The project raised nearly $5 million to feed homeless New Yorkers in its two previous editions.
Sarah Cascone ShareShare This Article
The hottest find at the 2023 edition of Frieze New York? It may have been a dinner plate.
Crowds lined up along a snaking path of stanchions leading to the New York’s Coalition for the Homeless booth, which offered a series of plates featuring the work of one of 42 famous contemporary artists to benefit the nonprofit organization. By the end of the second day, it had sold out of its inventory by Yoshitomo Nara, Rashid Johnson, Takashi Murakami, KAWS, and Louise Bourgeois.
The fair’s VIP preview “was a frenzy,” Michelle Hellman, the founder and curator of the Artist Plate Project, as well as a longtime Coalition for the Homeless board member, told Artnet News.
The plates, priced at $250 apiece, come in additions of 250, but only 75 of each were available at Frieze.
“The remaining stock will launch online on Monday so we can make it accessible to everyone,” Hellman said. “We know not everyone can go to an art fair in New York.”
The Frieze drop is actually the third round of the Artist Plate Project, which Hellman conceived in 2020, at the height of the pandemic. Food insecurity and homelessness was surging among New Yorkers, but because of COVID restrictions, staging the coalition’s traditional in-person Art Walk benefit was out of the question.
“I was feeling terrible for the homeless community, and I came up with this kooky idea in the middle of the night. And this concept has really been wildly successful,” Hellman said, noting that the first two plate releases have raised nearly $5 million—far more than the gala fundraising had ever generated.
Each plate purchased funds 100 meals for hungry New Yorkers. As of January, the city’s shelter system was providing beds for 72,000 people, including close to 23,000 children.
The plates were almost certainly among the lowest-priced objects on offer at the blue-chip fair. “After seeing million-dollar works, these are really affordable—a student could buy one. Or you could buy the full set from all 42 artists.” (Three collectors did just that.)
Other artists participating in the project include Ed Ruscha, Amy Sherald, Loie Hollowell, Hank Willis Thomas, Derrick Adams, Anna Weyant, Matthew Wong, Alice Neel, and Amoako Boafo.
Several are joining in for the second or third time.
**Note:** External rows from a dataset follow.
Lemma call_returns_own_reply_witness :
  match called with
  | Some s => exists m s', call_poll s = Some (Some m, s') /\ is_reply m = true /\ correlation m = 1 /\
      sender m = process_ids.XHCI
  | None => False
  end.
Proof.
  assert ((s ← called; t ← the_task (CURRENT_TASK s) s; '(m, _) ← call_poll s; m ← m;
    Some (CURRENT_TASK s, call_correlation t, sender m)) = Some (0, 1, 2)) as H by (vm_compute; reflexivity).
  destruct called as [s|] eqn:Ef; [|done]. cbn [mbind option_bind] in H.
  destruct (the_task (CURRENT_TASK s) s) as [t|] eqn:Et; [|done]. cbn [mbind option_bind] in H.
  destruct (call_poll s) as [[[m|] s']|] eqn:Ep; cbn [mbind option_bind] in H; [|done|done]. injection H as Hc Hk Hm.
  exists m, s'. destruct (call_returns_own_reply s _ t m s' (called_reachable s Ef)) as (H1 & H2 & _).
  - by rewrite Hc.
  - done.
  - done.
  - rewrite H2, Hk. split_and!; done.
Defined.

Lemma send_message_correct_witness :
  exists e s', send_message process_ids.FS_FAT32 zero_message boot_state = Some (e, s') /\
    forall j, j <> process_ids.FS_FAT32 -> the_task j s' = the_task j boot_state.
Proof.
  destruct (send_message_correct boot_state (fun _ => Run) process_ids.FS_FAT32 zero_message
    (boot_task (mkInfo process_ids.FS_FAT32 "fat32" true)) [] reach_boot ltac:(reflexivity) ltac:(reflexivity)
    (proj2 (holds_nil true))) as (e & s' & H1 & _ & H3).
  exists e, s'. split; [exact H1|exact H3].
Defined.
(* ===== verification/NetSpec.v ===== *)
(** * Requests from the network and their answers

    What [handle_recv_packet] sends for an ARP request and for an echo request,
    and what an echo request with a false length obtains. *)

From S2P Require Import Prelude Message UserMem Net NetProofs.

Open Scope Z_scope.

(** ** Reading memory *)

Definition bytes_mem (m : Mem) : Prop := forall a, byte (m a).

Lemma load_byte m a : bytes_mem m -> byte (load m a).
Proof. intros H. apply H. Qed.

Lemma bytes32_load m a : bytes_mem m -> bytes32 (load32 m a) = load_bytes m a 4.
Proof.
  intros Hm. unfold load32, load16. rewrite bytes32_of by (by apply load_byte). unfold load_bytes.
  change (seqZ 0 4) with [0; 1; 2; 3]. cbn [fmap list_fmap]. rewrite Z.add_0_r.
  replace (a + 2 + 1) with (a + 3) by lia. done.
Qed.

Lemma lenz_load_bytes m a n : 0 <= n -> lenz (load_bytes m a n) = n.
Proof. intros Hn. unfold load_bytes, lenz. rewrite length_fmap, length_seqZ. lia. Qed.

Lemma load_bytes_byte m a n : bytes_mem m -> Forall byte (load_bytes m a n).
Proof. intros Hm. apply Forall_fmap, Forall_true. intros i. by apply load_byte. Qed.

Lemma load_bytes_app m a n k : 0 <= n -> 0 <= k -> load_bytes m a (n + k) = load_bytes m a n ++ load_bytes m (a + n) k.
Proof.
  intros Hn Hk. unfold load_bytes. rewrite seqZ_app by lia. rewrite fmap_app. f_equal. rewrite Z.add_0_l.
  replace (seqZ n k) with (Z.add n <$> seqZ 0 k) by (rewrite fmap_add_seqZ; f_equal; lia).
  rewrite <- list_fmap_compose. apply list_fmap_ext. intros i x _. simpl. f_equal. lia.
Qed.

Lemma drop_load_bytes m a n k : 0 <= k <= n -> drop (Z.to_nat k) (load_bytes m a n) = load_bytes m (a + k) (n - k).
Proof.
  intros H. replace n with (k + (n - k)) at 1 by lia. rewrite load_bytes_app by lia.
  apply drop_app_length'. pose proof (lenz_load_bytes m a k ltac:(lia)). unfold lenz in *. lia.
Qed.

Definition delivers (env : Env) : Prop := alloc_ok env = true /\ send_result env = err OK.

Lemma transmit_ok env mac type payload h : delivers env -> lenz payload <= ETHERNET_MTU ->
  transmit_ethernet_frame env mac type payload h =
    (err OK, mkHost (entries_ h) (registered_mac h)
      (sent h ++ [mac ++ registered_mac h ++ bytes16 (htons (frame_type type)) ++ payload])).
Proof.
  intros [Ha Hs] Hl. unfold transmit_ethernet_frame. destruct (Z.ltb_spec ETHERNET_MTU (lenz payload)); [lia|].
  by rewrite Ha, Hs.
Qed.

(** ** ARP *)

(** An ARP request for this host is answered: exactly one frame goes out, to the
    requester, and it is the Ethernet/IPv4 reply with this host's addresses as
    sender and the requester's, as they were in the request, as target; the
    requester's address is resolved from then on unless the table is full. *)
Theorem arp_request_answered env m addr size h :
  bytes_mem m -> delivers env -> unique (entries_ h) -> lenz (registered_mac h) = 6 -> addr <> 0 -> sizeof_EthernetFrame <= size ->
  ntohs (load16 m (addr + 12)) = frame_type ARP ->
  let p := load_arp m (addr + 14) in
  ntohs (opcode p) = opcode_number REQUEST -> target_ip p = htonl HOST_IP ->
  exists h', handle_recv_packet env m addr size h = Some h' /\
    sent h' = sent h ++ [sender_mac p ++ registered_mac h ++ [0x08; 0x06] ++
      [0; 1; 8; 0; 6; 4; 0; 2] ++ registered_mac h ++ [192; 168; 100; 200] ++ sender_mac p ++ load_bytes m (addr + 28) 4] /\
    (resolve (ntohl (sender_ip p)) (entries_ h') = Some (sender_mac p) \/ Forall (fun e => valid e = true) (entries_ h)).
Proof.
  intros Hm Henv Hu Hmac Ha Hs Het p Hop Htarget. unfold handle_recv_packet.
  destruct (Z.eqb_spec addr 0), (Z.ltb_spec size sizeof_EthernetFrame); try lia. cbn [orb]. rewrite Het, Z.eqb_refl.
  change (addr + sizeof_EthernetFrame) with (addr + 14). fold p. unfold process_arp. rewrite Hop, Z.eqb_refl.
  unfold handle_arp_request. rewrite Htarget, Z.eqb_refl. cbn [negb].
  set (h1 := set_entries _ h). eexists. split; [done|].
  assert (lenz (sender_mac p) = 6) as Hsm by (by apply lenz_load_bytes).
  assert (arp_bytes (arp_reply h1 p) = [0; 1; 8; 0; 6; 4; 0; 2] ++ registered_mac h ++ [192; 168; 100; 200] ++
    sender_mac p ++ load_bytes m (addr + 28) 4) as Hbytes.
  { unfold arp_bytes, arp_reply. cbn [hw_type protocol_type hw_size protocol_size opcode Net.sender_mac Net.sender_ip
      Net.target_mac Net.target_ip]. rewrite Htarget.
    replace (bytes32 (sender_ip p)) with (load_bytes m (addr + 28) 4).
    - reflexivity.
    - symmetry. change (sender_ip p) with (load32 m (addr + 14 + 14)). rewrite bytes32_load by done. f_equal. lia. }
  rewrite (transmit_ok env _ _ _ _ Henv).
  - cbn [snd]. cbn [sent entries_]. rewrite Hbytes. split; [done|].
    destruct (arp_add_spec (ntohl (sender_ip p)) (sender_mac p) (entries_ h) Hu) as (_ & _ & [Hr|(_ & _ & Hr)]); [by left|by right].
  - rewrite Hbytes, !lenz_app, Hsm, Hmac, lenz_load_bytes by lia. vm_compute. done.
Qed.

(** ** Echo *)

(** The received packet, as far as the code looks at it: an IPv4 packet from [src]
    with a header of [hl] bytes, that carries an echo request and claims [n] bytes of
    ICMP. *)
Record echo_packet (m : Mem) (addr hl n src : Z) : Prop := {
  ep_type : ntohs (load16 m (addr + 12)) = frame_type IPV4;
  ep_ihl : ihl_bytes (load m (addr + 14)) = hl;
  ep_len : ntohs (load16 m (addr + 16)) = hl + n;
  ep_proto : load m (addr + 23) = protocol_number ICMP;
  ep_src : ntohl (load32 m (addr + 26)) = src;
  ep_icmp : load m (addr + 14 + hl) = icmp_type ECHO_REQUEST;
}.

Lemma header_lenz env t p d c : lenz (ipv4_header env t p d c) = 20.
Proof. done. Qed.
Some even created a new piece for the occasion, such as Virgil Abloh, who turned in his contribution—a black plate with the word “life” with cracks running through it—just months before his death.
“The artists are super generous,” Hellman said. “They find it a refreshing way to fund-raise—as opposed to donating a painting that’s going to be flipped at auction in five years.”
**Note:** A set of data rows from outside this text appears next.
(* ===== verification/Fat.v ===== *)
(** * The FAT32 volume

    [kernel/fs/fat/fat.hpp], [utils.cpp] and [init.cpp]: directory entries and
    their names, the allocation table, and access to the block device.

    Characters are bytes; a C string is the list of the bytes before its
    terminator.  A pointer to an entry of a directory cluster is the index of
    the entry.  The block device is a function from byte addresses to bytes. *)

From S2P Require Import Prelude Message UserMem.

Open Scope Z_scope.

(** ** Directory entries *)

Record DirectoryEntry := mkEntry {
  de_name : list Z;
  attribute : Z;
  ntres : Z;
  create_time_tenth : Z;
  create_time : Z;
  create_date : Z;
  last_access_date : Z;
  first_cluster_high : Z;
  write_time : Z;
  write_date : Z;
  first_cluster_low : Z;
  file_size : Z;
}.

Module entry_attribute.
Definition READ_ONLY : Z := 0x01.
Definition HIDDEN : Z := 0x02.
Definition SYSTEM : Z := 0x04.
Definition VOLUME_ID : Z := 0x08.
Definition DIRECTORY : Z := 0x10.
Definition ARCHIVE : Z := 0x20.
Definition LONG_NAME : Z := 0x0F.
End entry_attribute.

Definition DIR_ENTRY_END : Z := 0x00.
Definition DIR_ENTRY_DELETED : Z := 0xE5.
Definition SFN_PAD : Z := 0x20.
Definition CLUSTER_LOW_MASK : Z := 0xFFFF.
Definition CLUSTER_HIGH_SHIFT : Z := 16.
Definition END_OF_CLUSTER_CHAIN : Z := 0x0FFFFFFF.
Definition FAT32_EOC_MIN : Z := 0x0FFFFFF8.
Definition BOOT_SECTOR : Z := 0.
Definition sizeof_DirectoryEntry : Z := 32.

Definition first_cluster (e : DirectoryEntry) : Z := Z.lor (first_cluster_low e) (Z.shiftl (first_cluster_high e) 16).

Definition set_clusters (hi lo : Z) (e : DirectoryEntry) : DirectoryEntry :=
  mkEntry (de_name e) (attribute e) (ntres e) (create_time_tenth e) (create_time e) (create_date e) (last_access_date e)
    hi (write_time e) (write_date e) lo (file_size e).

Definition set_first_cluster (cluster : Z) (e : DirectoryEntry) : DirectoryEntry :=
  set_clusters (Z.land (Z.shiftr cluster CLUSTER_HIGH_SHIFT) CLUSTER_LOW_MASK) (Z.land cluster CLUSTER_LOW_MASK) e.

Definition set_file_size (n : Z) (e : DirectoryEntry) : DirectoryEntry :=
  mkEntry (de_name e) (attribute e) (ntres e) (create_time_tenth e) (create_time e) (create_date e) (last_access_date e)
    (first_cluster_high e) (write_time e) (write_date e) (first_cluster_low e) n.

Definition set_name_attribute (name : list Z) (a : Z) (e : DirectoryEntry) : DirectoryEntry :=
  mkEntry name a (ntres e) (create_time_tenth e) (create_time e) (create_date e) (last_access_date e)
    (first_cluster_high e) (write_time e) (write_date e) (first_cluster_low e) (file_size e).

(** The packed little-endian layout of 32 bytes. *)
Definition le16 (v : Z) : list Z := [v mod 256; v / 256 mod 256].
Definition le32 (v : Z) : list Z := le16 v ++ le16 (v / 65536).
Definition of16 (l : list Z) (i : nat) : Z := l !!! i + 256 * l !!! S i.
Definition of32 (l : list Z) (i : nat) : Z := of16 l i + 65536 * of16 l (i + 2).

Definition encode_entry (e : DirectoryEntry) : list Z :=
  de_name e ++ [attribute e; ntres e; create_time_tenth e] ++ le16 (create_time e) ++ le16 (create_date e) ++
  le16 (last_access_date e) ++ le16 (first_cluster_high e) ++ le16 (write_time e) ++ le16 (write_date e) ++
  le16 (first_cluster_low e) ++ le32 (file_size e).

Definition decode_entry (l : list Z) : DirectoryEntry :=
  mkEntry (take 11 l) (l !!! 11%nat) (l !!! 12%nat) (l !!! 13%nat) (of16 l 14) (of16 l 16) (of16 l 18) (of16 l 20)
    (of16 l 22) (of16 l 24) (of16 l 26) (of32 l 28).

(** ** Names *)

(** The string a buffer holds. *)
Fixpoint cstr (l : list Z) : list Z :=
  match l with
  | [] => []
  | c :: l' => if c =? 0 then [] else c :: cstr l'
  end.

(** The loop that overwrites trailing padding with terminators. *)
Fixpoint rtrim (l : list Z) : list Z :=
  match l with
  | [] => []
  | c :: l' => match rtrim l' with [] => if c =? SFN_PAD then [] else [c] | l'' => c :: l'' end
  end.

Definition DOT : Z := 46.

Definition read_dir_entry_name_raw (e : DirectoryEntry) : list Z :=
  let dest := cstr (rtrim (take 8 (de_name e))) in
  let extension := cstr (rtrim (take 3 (drop 8 (de_name e)))) in
  match extension with
  | [] => dest
  | _ => if lenz dest + (1 + lenz extension) <? 13 then dest ++ [DOT] ++ extension else dest
  end.

Definition to_lower_char (c : Z) : Z := if (65 <=? c) && (c <=? 90) then c + 32 else c.
Definition read_dir_entry_name (e : DirectoryEntry) : list Z := to_lower_char <$> read_dir_entry_name_raw e.

(** [std::toupper] in the C locale, and [to_upper]. *)
Definition to_upper_char (c : Z) : Z := if (97 <=? c) && (c <=? 122) then c - 32 else c.
Definition to_upper (s : list Z) : list Z := to_upper_char <$> s.

Definition entry_name_is_equal (e : DirectoryEntry) (name : list Z) : bool :=
  bool_decide (read_dir_entry_name_raw e = name).

(** ** Directory clusters *)

(** [scan_valid_entries]: the index of the first live entry that [fn] accepts. *)
Fixpoint scan_from (i : Z) (fn : DirectoryEntry -> bool) (dir : list DirectoryEntry) : option Z :=
  match dir with
  | [] => None
  | e :: dir' =>
      if (de_name e !!! 0%nat) =? DIR_ENTRY_END then None
      else if ((de_name e !!! 0%nat) =? DIR_ENTRY_DELETED) || (attribute e =? entry_attribute.LONG_NAME)
      then scan_from (i + 1) fn dir'
      else if fn e then Some i else scan_from (i + 1) fn dir'
  end.
Definition scan_valid_entries (fn : DirectoryEntry -> bool) (dir : list DirectoryEntry) : option Z := scan_from 0 fn dir.

Definition find_dir_entry (dir : list DirectoryEntry) (name : list Z) : option Z :=
  scan_valid_entries (fun e => entry_name_is_equal e name) dir.

Fixpoint find_empty_from (i : Z) (dir : list DirectoryEntry) : option Z :=
  match dir with
  | [] => None
  | e :: dir' => if (de_name e !!! 0%nat) =? DIR_ENTRY_END then Some i else find_empty_from (i + 1) dir'
  end.
Definition find_empty_dir_entry (root : list DirectoryEntry) : option Z := find_empty_from 0 root.

(** ** The volume *)

Record BiosParameterBlock := mkBpb {
  bytes_per_sector : Z;
  sectors_per_cluster : Z;
  reserved_sector_count : Z;
  num_fats : Z;
  total_sectors_32 : Z;
  fat_size_32 : Z;
  root_cluster : Z;
}.

Definition bytes_per_cluster (b : BiosParameterBlock) : Z := bytes_per_sector b * sectors_per_cluster b.

Definition calc_start_sector (b : BiosParameterBlock) (cluster_id : Z) : Z :=
  u32 (u64 (u32 (reserved_sector_count b + num_fats b * fat_size_32 b) + u64 ((cluster_id - 2) * sectors_per_cluster b))).

Definition next_cluster (fat : list Z) (cluster_id : Z) : option Z :=
  next ← atz fat cluster_id;
  Some (if FAT32_EOC_MIN <=? next then END_OF_CLUSTER_CHAIN else next).

Definition total_fat_clusters (b : BiosParameterBlock) : Z :=
  if sectors_per_cluster b =? 0 then 0
  else
    let total_clusters := total_sectors_32 b / sectors_per_cluster b in
    if total_clusters <? FAT32_EOC_MIN then total_clusters else FAT32_EOC_MIN.

(** Writing an entry of the table; out of range is a fault. *)
Definition fat_set (fat : list Z) (i v : Z) : option (list Z) :=
  if (0 <=? i) && (i <? lenz fat) then Some (setz fat i v) else fault.

(** The loop of [extend_cluster_chain] over the clusters from [i], [n] of them
    left before [total_clusters]: the last cluster and how many were added. *)
Fixpoint extend_loop (n : nat) (i current num_allocated num_clusters : Z) (fat : list Z) : option (Z * Z * list Z) :=
  match n with
  | O => Some (current, num_allocated, fat)
  | S n =>
      if num_clusters <=? num_allocated then Some (current, num_allocated, fat)
      else
        v ← atz fat i;
        if negb (v =? 0) then extend_loop n (i + 1) current num_allocated num_clusters fat
        else
          fat ← fat_set fat current i;
          extend_loop n (i + 1) i (num_allocated + 1) num_clusters fat
  end.

(** The count is an [int]; both callers pass a [size_t]. *)
Definition extend_cluster_chain (fat : list Z) (total_clusters last_cluster num_clusters : Z) : option (Z * list Z) :=
  let num_clusters := i32 num_clusters in
  '(current, num_allocated, fat) ← extend_loop (Z.to_nat (total_clusters - 2)) 2 last_cluster 0 num_clusters fat;
  fat ← fat_set fat current END_OF_CLUSTER_CHAIN;
  Some (if num_allocated <? num_clusters then 0 else current, fat).

(** [free_cluster_chain]; the fuel bounds the length of the chain. *)
Fixpoint free_loop (fuel : nat) (current : Z) (fat : list Z) : option (list Z) :=
  if FAT32_EOC_MIN <=? current then Some fat
  else
    match fuel with
    | O => fault
    | S fuel =>
        next ← atz fat current;
        fat ← fat_set fat current 0;
        free_loop fuel next fat
    end.

Definition free_cluster_chain (fat : list Z) (start_cluster : Z) : option (list Z) :=
  if (start_cluster =? 0) || (FAT32_EOC_MIN <=? start_cluster) then Some fat
  else free_loop (length fat) start_cluster fat.

(** The search for the first free cluster, [n] clusters from [i]. *)
Fixpoint first_free (n : nat) (i : Z) (fat : list Z) : option (option Z) :=
  match n with
  | O => Some None
  | S n => v ← atz fat i; if v =? 0 then Some (Some i) else first_free n (i + 1) fat
  end.

Definition allocate_cluster_chain (fat : list Z) (total_clusters num_clusters : Z) : option (Z * list Z) :=
  f ← first_free (Z.to_nat (total_clusters - 2)) 2 fat;
  match f with
  | None => Some (0, fat)
  | Some first_cluster =>
      fat ← fat_set fat first_cluster END_OF_CLUSTER_CHAIN;
      if 1 <? num_clusters then
        '(last, fat) ← extend_cluster_chain fat total_clusters first_cluster (num_clusters - 1);
        if last =? 0 then fat ← free_cluster_chain fat first_cluster; Some (0, fat)
        else Some (first_cluster, fat)
      else Some (first_cluster, fat)
  end.

Fixpoint count_free_from (n : nat) (i : Z) (fat : list Z) : option Z :=
  match n with
  | O => Some 0
  | S n => v ← atz fat i; c ← count_free_from n (i + 1) fat; Some (if v =? 0 then c + 1 else c)
  end.
Definition count_free_clusters (fat : list Z) (total_clusters : Z) : option Z :=
  count_free_from (Z.to_nat (total_clusters - 2)) 2 fat.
The line of bone china plates was produced by Prospect NY, a company that works with contemporary artists to sell limited-edition art products.
The project taps in to a larger trend for artist-themed home goods, decor, clothing, and other merchandise in the art world.
“Galleries are really going hard on the retail component of things,” Hellman said. “But no one else is doing it for philanthropic reasons.”
The New York Coalition for the Homeless’s Artist Plate Project is for sale at Frieze New York, on view at the Shed, 545 West 30th Street, New York, New York, May 17–21, 2023. The online sale launches May 22 at 10 a.m. EDT on Artware Editions.